Theme park in San Antonio, Texas

SeaWorld San Antonio is a 416 acre marine mammal park, oceanarium and animal theme park in the Westover Hills District of San Antonio, Texas, on the city's west side. It is the largest of the three parks in the SeaWorld chain owned and operated by United Parks & Resorts. As North America's largest marine-life theme park, and one of the world's largest marine-life theme parks, it is focused on conservation, education and animal rescue. It is a member of the Alliance of Marine Mammal Parks and Aquariums (AMMPA) and is accredited by the Association of Zoos and Aquariums (AZA).

==History==
The park, initially called Sea World of Texas, was developed by Harcourt, Brace and Jovanovich (now Houghton Mifflin Harcourt). Built for $170 million, it opened on May 27, 1988, and 75,000 people attended the opening. It had 3.3 million visitors in its first 12 months of operation, placing it among the Top 10 attractions in Texas.
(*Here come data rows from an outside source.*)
(** * emoji-count: the /export-reactions command of index.js

    A shallow embedding of [parseMessageRef] and of the listener of
    [Events.InteractionCreate] of index.js.

    - [parseMessageRef] is a function on strings; its regular expression is
      a term of a small regular expression language, run by a backtracking
      matcher.
    - The listener is a computation in a monad of its own: it passes the
      state of the platform along, collects what it does to the outside (the
      replies, the fetches and their results, the errors written to the
      console) and completes normally or by throwing.  The client library
      and the platform behind it are a parameter, [Platform]: any state, any
      answers.  The two fetches can throw, and their errors are caught as
      in the code; reading [interaction.guild.channels] throws when the
      guild is not in the client's cache, and nothing catches that.  The
      replies themselves ([reply], [deferReply], [editReply]) are taken to
      arrive: the model has no run in which one of them rejects.
    - The [while (true)] loop of a reaction group takes a bound on its
      iterations; a run that reaches the bound has no result.

    Strings are byte strings: a JavaScript string is held as its UTF-8
    bytes.  Every character the code inspects (the regular expression's
    literal characters, digits, the comma and the newline) is ASCII, and an
    ASCII byte never occurs inside a multi-byte UTF-8 sequence, so matching
    and concatenation agree with the UTF-16 strings of the runtime. *)

From Stdlib Require Import List Arith Lia Bool Ascii String DecimalString.
Import ListNotations.
Open Scope string_scope.

(** ** JavaScript values of the optional fields *)

Module JS.

(** A value that is a string, [null] or [undefined]: a property of a record
    that may be absent, a [Map] lookup, an emoji's nullable id and name. *)
Inductive val : Type :=
| Undefined
| Null
| Str (s : string).

(** [ToBoolean]: the empty string, [null] and [undefined] are falsy. *)
Definition truthy (v : val) : bool :=
  match v with
  | Str s => negb (s =? "")
  | _ => false
  end.

(** [v ?? d] *)
Definition nullish (v : val) : bool :=
  match v with
  | Str _ => false
  | _ => true
  end.

(** [ToString], as a template literal applies it to a substitution. *)
Definition to_string (v : val) : string :=
  match v with
  | Undefined => "undefined"
  | Null => "null"
  | Str s => s
  end.

(** [o ?? d] for an option getter that returns [null], here [None], when
    the option was left out. *)
Definition coalesce {A : Type} (o : option A) (d : A) : A :=
  match o with
  | Some a => a
  | None => d
  end.

End JS.

(** ** Strings *)

(** [skip n s] is [s.slice(n)]. *)
Fixpoint skip (n : nat) (s : string) : string :=
  match n, s with
  | S n', String _ s' => skip n' s'
  | _, _ => s
  end.

(** ** The regular expression of [parseMessageRef]

    A backtracking matcher for the fragment of the regular expression
    language that the pattern uses: pattern characters, the class escape
    [\d], the greedy quantifier [+] on an atom, capturing groups and
    sequencing.  The matcher is written in continuation-passing style, as
    the language definition gives it: a quantifier that has consumed too much
    is asked again when the continuation fails. *)

Module Regex.

Inductive atom : Type :=
| Char (c : ascii)     (* a pattern character, escaped or not *)
| Digit.               (* \d *)

Inductive t : Type :=
| Empty
| Atom (a : atom)
| Plus (a : atom)      (* a+ , greedy *)
| Group (r : t)        (* ( r ) *)
| Seq (r1 r2 : t).

(** [\d] is [0-9] and nothing else. *)
Definition is_digit (c : ascii) : bool :=
  let n := nat_of_ascii c in (Nat.leb 48 n && Nat.leb n 57)%bool.

Definition accepts (a : atom) (c : ascii) : bool :=
  match a with
  | Char c' => Ascii.eqb c' c
  | Digit => is_digit c
  end.

(** The literal [s], one pattern character after the other. *)
Fixpoint lit (s : string) : t :=
  match s with
  | EmptyString => Empty
  | String c s' => Seq (Atom (Char c)) (lit s')
  end.

(** What a match from [s] that left [rest] has consumed. *)
Definition consumed (s rest : string) : string :=
  substring 0 (length s - length rest) s.

Section Matcher.
Context {R : Type}.
(** ** The [Math] object

    [Math.sqrt] and [Math.abs] are the IEEE operations.  [cosh], [sinh],
    [acosh], [log] and the power operation ([Math.pow], and the operator
    [**]) are approximated by the implementation; ECMA-262 fixes their values
    at NaN, at the infinities and outside their domains, and only those
    clauses that the proofs below use are recorded. *)

Class MathObject : Type := {
  cosh : float -> float;
  sinh : float -> float;
  acosh : float -> float;
  log : float -> float;
  pow : float -> float -> float;
  (** Math.cosh: +inf at +inf. *)
  cosh_infinity : cosh infinity = infinity;
  (** Math.sinh: +inf at +inf. *)
  sinh_infinity : sinh infinity = infinity;
  (** Math.acosh: NaN at NaN and below 1, +inf at +inf. *)
  acosh_nan : acosh nan = nan;
  acosh_below_one : forall x, (x <? 1) = true -> acosh x = nan;
  acosh_infinity : acosh infinity = infinity
}.

(** ** Data shared by the two files *)

(** A point [[x, y]]. *)
Definition Point : Type := float * float.

(** The object [{a, b, c}] that both solvers return. *)
Record Params : Type := { a : float; b : float; c : float }.

(** ** [src/cat.tsx]: the Newton-Raphson solver *)

Module Cat.

(** The errors [solveCatenary] throws, with the values their messages
    print. *)
Inductive Error : Type :=
| ArcLengthNotPositive
    (* "Arc length must be positive" *)
| SameXCoordinates
    (* "Points must have different x-coordinates" *)
| ArcLengthTooShort (s minArcLength : float).
    (* `Arc length ${s} is less than minimum possible ${minArcLength}` *)

Definition Vec3 : Type := float * float * float.

Section Solver.

Context {M : MathObject}.

(** The inner functions close over the input. *)
Variables x1 y1 x2 y2 s : float.

(** The straight-line distance, computed for the third validation test. *)
Definition minArcLength : float :=
  sqrt (pow (x2 - x1) 2 + pow (y2 - y1) 2).

Definition equations (params : Vec3) : Vec3 :=
  let '(a, b, c) := params in
  if a <=? 0 then (infinity, infinity, infinity)
  else
    let arg1 := (x1 - b) / a in
    let arg2 := (x2 - b) / a in
    let cosh1 := cosh arg1 in
    let cosh2 := cosh arg2 in
    let sinh1 := sinh arg1 in
    let sinh2 := sinh arg2 in
    let eq1 := a * cosh1 + c - y1 in
    let eq2 := a * cosh2 + c - y2 in
    let eq3 := a * (sinh2 - sinh1) - s in
    (eq1, eq2, eq3).

Definition jacobian (params : Vec3) : list (list float) :=
  let '(a, b, _) := params in
  if a <=? 0 then [[0; 0; 0]; [0; 0; 0]; [0; 0; 0]]
  else
    let arg1 := (x1 - b) / a in
    let arg2 := (x2 - b) / a in
    let cosh1 := cosh arg1 in
    let cosh2 := cosh arg2 in
    let sinh1 := sinh arg1 in
    let sinh2 := sinh arg2 in
    let J11 := cosh1 - arg1 * sinh1 in
    let J12 := sinh1 in
    let J13 := 1 in
    let J21 := cosh2 - arg2 * sinh2 in
    let J22 := sinh2 in
    let J23 := 1 in
    let J31 := sinh2 - sinh1 - (arg2 * cosh2 - arg1 * cosh1) in
    let J32 := cosh1 - cosh2 in
    let J33 := 0 in
    [[J11; J12; J13]; [J21; J22; J23]; [J31; J32; J33]].

(** *** Gaussian elimination

    The loops of [solveLinearSystem] are folds over their index ranges;
    the state of the outer loops is the array they update in place. *)

Definition n : nat := 3.

(** [for (let k = lo; k < hi; k++)], and [k <= hi] through [hi + 1]. *)
Definition range (lo hi : nat) : list nat := seq lo (hi - lo).

Definition findPivot (augmented : list (list float)) (i : nat) : nat :=
  fold_left
    (fun maxRow k =>
       if abs (get (row augmented k) i) >? abs (get (row augmented maxRow) i)
       then k else maxRow)
    (range (i + 1) n) i.

(** [[augmented[i], augmented[maxRow]] = [augmented[maxRow], augmented[i]]] *)
Definition swapRows (augmented : list (list float)) (i maxRow : nat)
  : list (list float) :=
  let ri := row augmented i in
  let rm := row augmented maxRow in
  set (set augmented i rm) maxRow ri.

Definition eliminateRow (augmented : list (list float)) (i k : nat)
  : list (list float) :=
  let factor := get (row augmented k) i / get (row augmented i) i in
  fold_left
    (fun aug j =>
       set aug k
         (set (row aug k) j
            (get (row aug k) j - factor * get (row aug i) j)))
    (range i (n + 1)) augmented.

Definition forwardElimination (augmented : list (list float))
  : list (list float) :=
  fold_left
    (fun aug i =>
       let maxRow := findPivot aug i in
       let aug := swapRows aug i maxRow in
       fold_left (fun aug k => eliminateRow aug i k) (range (i + 1) n) aug)
    (range 0 n) augmented.

Definition backSubstitution (augmented : list (list float)) : list float :=
  fold_left
    (fun solution i =>
       let solution := set solution i (get (row augmented i) n) in
       let solution :=
         fold_left
           (fun sol j =>
              set sol i (get sol i - get (row augmented i) j * get sol j))
           (range (i + 1) n) solution in
       set solution i (get solution i / get (row augmented i) i))
    (rev (range 0 n)) (repeat 0 n).

(** The body has no [throw]: every call returns its [solution]. *)
Definition solveLinearSystem (A : list (list float)) (b : list float)
  : result Error (list float) :=
  let augmented :=
    map (fun '(row, i) => row ++ [get b i]) (combine A (seq 0 (length A))) in
  let augmented := forwardElimination augmented in
  Return (backSubstitution augmented).

(** *** Newton-Raphson with a line search *)

(** The inner loop [for (let ls = 0; ls < 10; ls++)]: [budget] is
    [10 - ls].  It yields the value of [params] after the loop. *)
Fixpoint lineSearchFrom (budget ls : nat) (stepSize : float)
    (params : Vec3) (delta : list float) (residual : float) : Vec3 :=
  match budget with
  | O => params
  | S budget' =>
      let '(p0, p1, p2) := params in
      let newParams :=
        (p0 + stepSize * get delta 0,
         p1 + stepSize * get delta 1,
         p2 + stepSize * get delta 2) in
      let '(np0, _, _) := newParams in
      if np0 >? 0 then
        let '(r0, r1, r2) := equations newParams in
        let newNorm := sqrt (pow r0 2 + pow r1 2 + pow r2 2) in
        if (newNorm <? residual) || Nat.eqb ls 9 then newParams
        else lineSearchFrom budget' (S ls) (stepSize * 0.5)
               params delta residual
      else lineSearchFrom budget' (S ls) (stepSize * 0.5)
             params delta residual
  end.
(** ** The blink interval codes *)

(** Case analysis on the five comparisons of [getBlinkInterval]. *)
Ltac interval_cases eta :=
  destruct (Z.ltb_spec eta 90); try lia;
  destruct (Z.ltb_spec eta 300); try lia;
  destruct (Z.ltb_spec eta 600); try lia;
  destruct (Z.ltb_spec eta 900); try lia;
  destruct (Z.ltb_spec eta 5000); try lia.

(** X9. [getBlinkInterval] returns one of the six codes 180, 360, 600,
    900, -1 and 0 and nothing else, so the remainder of line 144 is never
    taken by zero; it grows with the ETA below 900 seconds; and on its own it
    answers 180 for an ETA of zero or less, which is why [updateArrowBlink]
    tests [eta <= 0] first. *)
Theorem getBlinkInterval_codes (eta1 eta2 : Z) :
  let b := LEDController.getBlinkInterval eta1 in
  (b = 180 \/ b = 360 \/ b = 600 \/ b = 900 \/ b = -1 \/ b = 0) /\
  (b <> 0 -> b <> -1 -> to_ulong b = b /\ 0 < to_ulong b) /\
  (eta1 <= eta2 -> eta2 < 900 ->
   b <= LEDController.getBlinkInterval eta2) /\
  (eta1 <= 0 -> b = 180).
Proof.
  cbv zeta.
  unfold LEDController.getBlinkInterval, LEDController.BLINK_SUPER_FAST,
    LEDController.BLINK_FAST, LEDController.BLINK_MEDIUM, LEDController.BLINK_SLOW.
  split; [|split; [|split]].
  - interval_cases eta1; auto 10.
  - intros Hn0 Hn1. interval_cases eta1; try contradiction; split; reflexivity.
  - intros Hle Hlt. interval_cases eta1; interval_cases eta2; lia.
  - intros Hle. interval_cases eta1; reflexivity.
Qed.

Lemma getBlinkInterval_codes_witness :
  LEDController.getBlinkInterval 120 <= LEDController.getBlinkInterval 700 /\
  LEDController.getBlinkInterval (-4) = 180.
Proof.
  split.
  - apply (proj1 (proj2 (proj2 (getBlinkInterval_codes 120 700)))); lia.
  - apply (proj2 (proj2 (proj2 (getBlinkInterval_codes (-4) 0)))). lia.
Defined.

(** ** The message buffer *)

Lemma substring_0_all n : forall s,
  (String.length s <= n)%nat -> substring 0 n s = s.
Proof.
  induction n as [|n IH]; intros [|c s]; simpl; intros H; try reflexivity.
  - lia.
  - rewrite IH by lia. reflexivity.
Qed.

Lemma substring_0_prefix n : forall s,
  exists rest, s = (substring 0 n s ++ rest)%string.
Proof.
  induction n as [|n IH]; intros [|c s]; simpl.
  - exists EmptyString. reflexivity.
  - exists (String c s). reflexivity.
  - exists EmptyString. reflexivity.
  - destruct (IH s) as [rest Hrest]. exists rest. rewrite <- Hrest. reflexivity.
Qed.

Lemma receive_substring payload :
  BusOTron.receive payload = substring 0 15 payload.
Proof.
  unfold BusOTron.receive, BusOTron.MESSAGE_SIZE.
  destruct (Z.ltb_spec (Z.of_nat (String.length payload)) 16); [|reflexivity].
  symmetry. apply substring_0_all. lia.
Qed.

Lemma c_str_substring n : forall s,
  CString.c_str (substring 0 n (CString.c_str s)) =
  CString.c_str (substring 0 n s).
Proof.
  induction n as [|n IH]; intros [|c s]; simpl; try reflexivity.
  - destruct (Ascii.eqb c CString.NUL); reflexivity.
  - destruct (Ascii.eqb c CString.NUL) eqn:Hc; simpl; [reflexivity|].
    rewrite Hc, IH. reflexivity.
Qed.

(** X10. The copy into [message] keeps a prefix of the payload of at most
    15 bytes, so the 16-byte buffer with its terminator is never overrun; a
    payload of up to 15 bytes is kept whole, a longer one keeps exactly its
    first 15 bytes. *)
Theorem receive_prefix (payload : string) :
  (String.length (BusOTron.receive payload) <= 15)%nat /\
  (exists rest, payload = (BusOTron.receive payload ++ rest)%string) /\
  ((String.length payload <= 15)%nat -> BusOTron.receive payload = payload) /\
  ((15 < String.length payload)%nat ->
   String.length (BusOTron.receive payload) = 15%nat).
Proof.
  split; [apply receive_length|].
  split; [rewrite receive_substring; apply substring_0_prefix|].
  split; [apply receive_short|].
  intros Hlong. rewrite receive_substring.
  clear -Hlong. revert Hlong. generalize 15%nat as n.
  intros n. revert payload. induction n as [|n IH]; intros [|c s]; simpl; intros H;
    try reflexivity; try lia.
  rewrite IH by lia. reflexivity.
Qed.

Lemma receive_prefix_witness :
  BusOTron.receive "240" = "240"%string /\
  String.length (BusOTron.receive "devices/busotron/enable") = 15%nat.
Proof.
  split.
  - apply (proj1 (proj2 (proj2 (receive_prefix "240")))). simpl. lia.
  - apply (proj2 (proj2 (proj2 (receive_prefix "devices/busotron/enable")))).
    simpl. lia.
Defined.

(** X11. Only the first 15 bytes of a payload, and of those only the
    bytes before the first NUL, have any effect: the handler does the same on
    the payload, on its 15-byte prefix and on its C-string part. *)
Theorem payload_tail_ignored (topic_ payload : string) (d : Device) :
  BusOTron.handleMQTTMessage topic_ (BusOTron.receive payload) d =
    BusOTron.handleMQTTMessage topic_ payload d /\
  BusOTron.handleMQTTMessage topic_ (CString.c_str payload) d =
    BusOTron.handleMQTTMessage topic_ payload d.
Proof.
  split.
  - unfold BusOTron.handleMQTTMessage.
    rewrite (receive_short (BusOTron.receive payload)) by apply receive_length.
    reflexivity.
  - unfold BusOTron.handleMQTTMessage, CString.toInt.
    rewrite !strcmp_eqb, !receive_substring, !c_str_substring. reflexivity.
Qed.

(** ** How messages compose *)

Lemma updateEta_twice rs topic_ v1 v2 :
  BusOTron.updateEta (BusOTron.updateEta rs topic_ v1) topic_ v2 =
  BusOTron.updateEta rs topic_ v2.
Proof.
  induction rs as [|r0 rest IH]; simpl; [reflexivity|].
  destruct (CString.strcmp topic_ (topic r0) =? 0) eqn:Hm; simpl; rewrite Hm.
  - reflexivity.
  - rewrite IH. reflexivity.
Qed.

(** X12. The last write wins: of two messages on the same topic only the
    second leaves a trace, whether the topic is a control channel, a route or
    unknown; nothing is accumulated or averaged. *)
Theorem last_message_wins (topic_ p1 p2 : string) (d : Device) :
  BusOTron.handleMQTTMessage topic_ p2 (BusOTron.handleMQTTMessage topic_ p1 d) =
  BusOTron.handleMQTTMessage topic_ p2 d.
Proof.
  unfold BusOTron.handleMQTTMessage.
  destruct (CString.strcmp topic_ BusOTron.ENABLE_TOPIC =? 0); [reflexivity|].
  destruct (CString.strcmp topic_ BusOTron.ALERT_TOPIC =? 0); [reflexivity|].
  unfold set_routes. simpl. rewrite updateEta_twice. reflexivity.
Qed.

Lemma updateEta_comm rs t1 t2 v1 v2 :
  CString.strcmp t1 t2 <> 0 ->
  BusOTron.updateEta (BusOTron.updateEta rs t1 v1) t2 v2 =
  BusOTron.updateEta (BusOTron.updateEta rs t2 v2) t1 v1.
Proof.
  intros Hne. induction rs as [|r0 rest IH]; simpl; [reflexivity|].
  destruct (Z.eqb_spec (CString.strcmp t1 (topic r0)) 0) as [H1|H1];
    destruct (Z.eqb_spec (CString.strcmp t2 (topic r0)) 0) as [H2|H2]; simpl.
  - exfalso. apply Hne. apply strcmp_0_iff.
    apply strcmp_0_iff in H1, H2. congruence.
  - apply Z.eqb_neq in H2. apply Z.eqb_eq in H1. rewrite H1, H2. reflexivity.
  - apply Z.eqb_neq in H1. apply Z.eqb_eq in H2. rewrite H1, H2. reflexivity.
  - apply Z.eqb_neq in H1, H2. rewrite H1, H2, IH. reflexivity.
Qed.

(** X13. Messages on different topics commute: delivered in either
    order they leave the same state, so the arrival order matters only
    between messages of one topic. *)
Theorem messages_commute (t1 p1 t2 p2 : string) (d : Device) :
  CString.strcmp t1 t2 <> 0 ->
  BusOTron.handleMQTTMessage t1 p1 (BusOTron.handleMQTTMessage t2 p2 d) =
  BusOTron.handleMQTTMessage t2 p2 (BusOTron.handleMQTTMessage t1 p1 d).
Proof.
  intros Hne.
  assert (Hsame : forall t, CString.strcmp t1 t = 0 -> CString.strcmp t2 t = 0 -> False).
  { intros t H1 H2. apply Hne, strcmp_0_iff.
    apply strcmp_0_iff in H1, H2. congruence. }
  unfold BusOTron.handleMQTTMessage.
  destruct (Z.eqb_spec (CString.strcmp t1 BusOTron.ENABLE_TOPIC) 0) as [E1|E1];
    destruct (Z.eqb_spec (CString.strcmp t2 BusOTron.ENABLE_TOPIC) 0) as [E2|E2];
    try (exfalso; exact (Hsame _ E1 E2));
    destruct (Z.eqb_spec (CString.strcmp t1 BusOTron.ALERT_TOPIC) 0) as [A1|A1];
    destruct (Z.eqb_spec (CString.strcmp t2 BusOTron.ALERT_TOPIC) 0) as [A2|A2];
    try (exfalso; exact (Hsame _ A1 A2));
    try reflexivity.
  unfold set_routes. simpl. rewrite (updateEta_comm _ t1 t2) by exact Hne.
  reflexivity.
Qed.

Lemma messages_commute_witness :
  BusOTron.handleMQTTMessage "devices/busotron/enable" "OFF"
    (BusOTron.handleMQTTMessage "CTApredictions/BUS/1151/77" "240"
       (BusOTron.new (all_off true))) =
  BusOTron.handleMQTTMessage "CTApredictions/BUS/1151/77" "240"
    (BusOTron.handleMQTTMessage "devices/busotron/enable" "OFF"
       (BusOTron.new (all_off true))).
Proof.
  apply (messages_commute "devices/busotron/enable" "OFF"
           "CTApredictions/BUS/1151/77" "240" (BusOTron.new (all_off true))).
  vm_compute. discriminate.
Defined.

(** ** The registry and the subscriptions *)

Lemma same_attributes_maps l rs :
  Forall2 same_attributes l rs ->
  map topic rs = map topic l /\ map displaySlot rs = map displaySlot l /\
  map color rs = map color l /\ map arrow rs = map arrow l.
Proof.
  induction 1 as [|r r' l rs (_ & Ht & _ & Hc & Ha & Hs) _ (IHt & IHs & IHc & IHa)];
    simpl; [auto|].
  rewrite Ht, Hs, Hc, Ha, IHt, IHs, IHc, IHa. auto.
Qed.

(** X14. In every reachable state the route array is still the six routes
    of the constructor with their topics, slots 0 to 5, colours and arrows
    in place: messages and render ticks only ever change ETAs, and every
    stored ETA is a value of type [int]. *)
Theorem reachable_routes (d : Device) :
  reachable d ->
  map topic (routes d) = map topic BusOTron.ROUTES /\
  map displaySlot (routes d) = [0; 1; 2; 3; 4; 5] /\
  map color (routes d) = map color BusOTron.ROUTES /\
  map arrow (routes d) = map arrow BusOTron.ROUTES /\
  Z.of_nat (length (routes d)) = BusOTron.ROUTE_COUNT /\
  Forall (fun r => is_int (eta r)) (routes d).
Proof.
  intros Hreach. destruct (reachable_registry d Hreach) as [Hattr Hint].
  destruct (same_attributes_maps _ _ Hattr) as (Ht & Hs & Hc & Ha).
  repeat (split; [assumption|]).
  split; [|exact Hint].
  rewrite <- (length_map topic), Ht. reflexivity.
Qed.
Lemma viewState_frame (h h' : Heap) a v :
  (∀ a c, h !! a = Some c → h' !! a = Some c) →
  viewState h a = Some v → viewState h' a = Some v.
Proof.
  intros Hframe. unfold viewState.
  rewrite !bind_Some. intros (s & Hs & H). exists s. split.
  { unfold loadState in *. destruct (h !! a) as [[]|] eqn:Ha; try done.
    by rewrite (Hframe _ _ Ha). }
  revert H. rewrite !bind_Some. intros (vs & Hvs & H). exists vs. split.
  { eapply mapM_frame; [| exact Hvs]. intros i y. by apply viewPtr_frame. }
  revert H. rewrite !bind_Some. intros (d & Hd & H). exists d. split; [| done].
  by eapply viewDeviceInfo_frame.
Qed.

Lemma wfState_inv h a :
  wfState h a = true → ∃ s, loadState h a = Some s ∧ okState h s = true.
Proof. unfold wfState. destruct (loadState h a) as [s|]; [eauto | done]. Qed.

Lemma okVal_view h q x : viewPtr h q = Some x → okVal h q = true.
Proof.
  destruct q as [a|]; simpl; [| done]. rewrite bind_Some. intros (v & Hv & _).
  rewrite bool_decide_eq_true. by exists v.
Qed.

Lemma okDeviceInfo_frame (h h' : Heap) q :
  (∀ a c, h !! a = Some c → h' !! a = Some c) →
  okDeviceInfo h q = true → okDeviceInfo h' q = true.
Proof.
  intros Hframe. destruct q as [a|]; [| done].
  intros [d Hd]%okDeviceInfo_Some. simpl. rewrite bool_decide_eq_true.
  exists d. unfold loadDeviceInfo. by rewrite (Hframe _ _ Hd).
Qed.

Lemma okVal_frame (h h' : Heap) q :
  (∀ a c, h !! a = Some c → h' !! a = Some c) →
  okVal h q = true → okVal h' q = true.
Proof.
  intros Hframe. destruct q as [a|]; [| done].
  intros [v Hv]%okVal_Some. simpl. rewrite bool_decide_eq_true.
  exists v. unfold loadVal. by rewrite (Hframe _ _ Hv).
Qed.

Lemma okState_frame (h h' : Heap) s :
  (∀ a c, h !! a = Some c → h' !! a = Some c) →
  okState h s = true → okState h' s = true.
Proof.
  intros Hframe. unfold okState. rewrite !andb_true_iff, !forallb_forall.
  intros [Hv Hd]. split.
  - intros i Hi. eapply okVal_frame; [done | by apply Hv].
  - by eapply okDeviceInfo_frame.
Qed.

Lemma wfState_frame (h h' : Heap) a :
  (∀ a c, h !! a = Some c → h' !! a = Some c) →
  wfState h a = true → wfState h' a = true.
Proof.
  intros Hframe (s & Hs & Hok)%wfState_inv. unfold wfState, loadState.
  rewrite (Hframe _ _ (loadState_Some _ _ _ Hs)). by eapply okState_frame.
Qed.

(** The scalar fields of the result: the patch's value where the patch sets
    the field, the current value elsewhere. *)
Lemma Merge_scalar_fields (h : Heap) (s p : addr) cur patch :
  loadState h s = Some cur → loadState h p = Some patch →
  okState h cur = true → okState h patch = true →
  ∃ h' r res,
    Merge h s p = Some (h', r) ∧ loadState h' r = Some res ∧
    ∀ i, (i < 12)%nat →
      viewPtr h' (Field res i) =
        Some (match Field patch i with
              | Some pa => loadVal h pa
              | None => Elem h (Field cur i)
              end).
Proof.
  intros Hc Hp Hoc Hop.
  destruct (Merge_result h s p cur patch Hc Hp Hoc Hop)
    as (h' & r & res & HM & _ & _ & _ & Hres & Hrules).
  exists h', r, res. split; [done |]. split; [done |].
  intros i Hi. specialize (Hrules i ltac:(lia)).
  unfold fieldRule in Hrules. by rewrite decide_False in Hrules by lia.
Qed.
(** Normalization is an invariant of the node list: when every node
    holds a normalized state, so does every node after a gate is applied
    to the selection, after the selection is measured, after a node is
    deleted and after a new node is appended; and every such node is
    drawn with a probability in [[0, 1]] and an opacity in [[0.4, 1]]. *)
Theorem app_nodes_stay_normalized
        (nodes : list QuantumNode) (selectedNodeId : option string)
        (gate : GateType) (roll : R) (id0 uuid lbl : string)
        (newNodeType : NodeType) (cx0 cy0 phaseRoll : R) :
  allNormalized nodes ->
  allNormalized (applyNodeGate selectedNodeId gate nodes) /\
  (forall nodes' o,
     measureNode selectedNodeId roll nodes = Some (nodes', o) ->
     allNormalized nodes') /\
  allNormalized (deleteNode_nodes id0 nodes) /\
  allNormalized
    (appendNode (createdNode uuid lbl newNodeType cx0 cy0 phaseRoll) nodes) /\
  (forall n, In n nodes ->
     0 <= probability n <= 1 /\ 0.4 <= opacity n <= 1).
Proof.
  unfold allNormalized. intros Hall.
  split; [ | split; [ | split; [ | split]]].
  - unfold applyNodeGate. destruct (selected selectedNodeId) as [sel | ];
      [ | exact Hall].
    intros n Hin. apply in_map_iff in Hin. destruct Hin as [n0 [<- Hin0]].
    destruct (String.eqb (id n0) sel); [ | apply Hall, Hin0].
    cbn [withState state]. apply applyGate_normalized_aux, Hall, Hin0.
  - intros nodes' o. unfold measureNode.
    destruct (selected selectedNodeId) as [sel | ]; [ | discriminate].
    destruct (find _ nodes) as [node | ]; [ | discriminate].
    intros Heq. injection Heq as <- _.
    intros n Hin. apply in_map_iff in Hin. destruct Hin as [n0 [<- Hin0]].
    destruct (String.eqb (id n0) sel); [ | apply Hall, Hin0].
    cbn [withState state]. apply normalized_collapsedState.
  - intros n Hin. unfold deleteNode_nodes in Hin.
    apply filter_In in Hin. apply Hall, Hin.
  - intros n Hin. unfold appendNode in Hin. apply in_app_iff in Hin.
    destruct Hin as [Hin | [<- | []]]; [apply Hall, Hin | ].
    exact normalized_INITIAL_STATE.
  - intros n Hin.
    pose proof (normalized_probability_range _ (Hall n Hin)) as Hp.
    unfold opacity, probability. split; [exact Hp | lra].
Qed.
At the time of its debut, it was billed as "the largest educational, marine-life theme park in the world."

On November 26, 1988, Kayla (stage named "Baby Shamu") was the first orca born at the park. At the time of her death on January 28, 2019, she resided at SeaWorld Orlando.

In 1989, Harcourt, Brace and Jovanovich (heavy in debt and fighting a hostile takeover) sold its SeaWorld and Boardwalk and Baseball theme parks to Anheuser-Busch, Inc. Plans to build a second Boardwalk and Baseball park adjacent to Sea World San Antonio were abandoned.

Under Anheuser-Busch ownership, the park closed less popular attractions consisting of the Texas Walk, Cypress Gardens West, Joplin Square, U.S. Map Plaza, and the Garden of Flags and added its Budweiser Clydesdales to the park.

In 2008, Anheuser-Busch merged with InBev; soon after, in 2009, the newly merged company sold the SeaWorld parks to the Blackstone Group. In 2017, Blackstone sold its stake to China's Zhonghong Group.

In March 2016, SeaWorld Entertainment announced that the current generation of orcas at it parks would be the last. SeaWorld San Antonio currently houses 4 orcas. It was also announced that the theatrical orca shows would be phased out and replaced with more naturalistic Orca Encounters. SeaWorld San Antonio's Orca Encounter opened on February 22, 2020.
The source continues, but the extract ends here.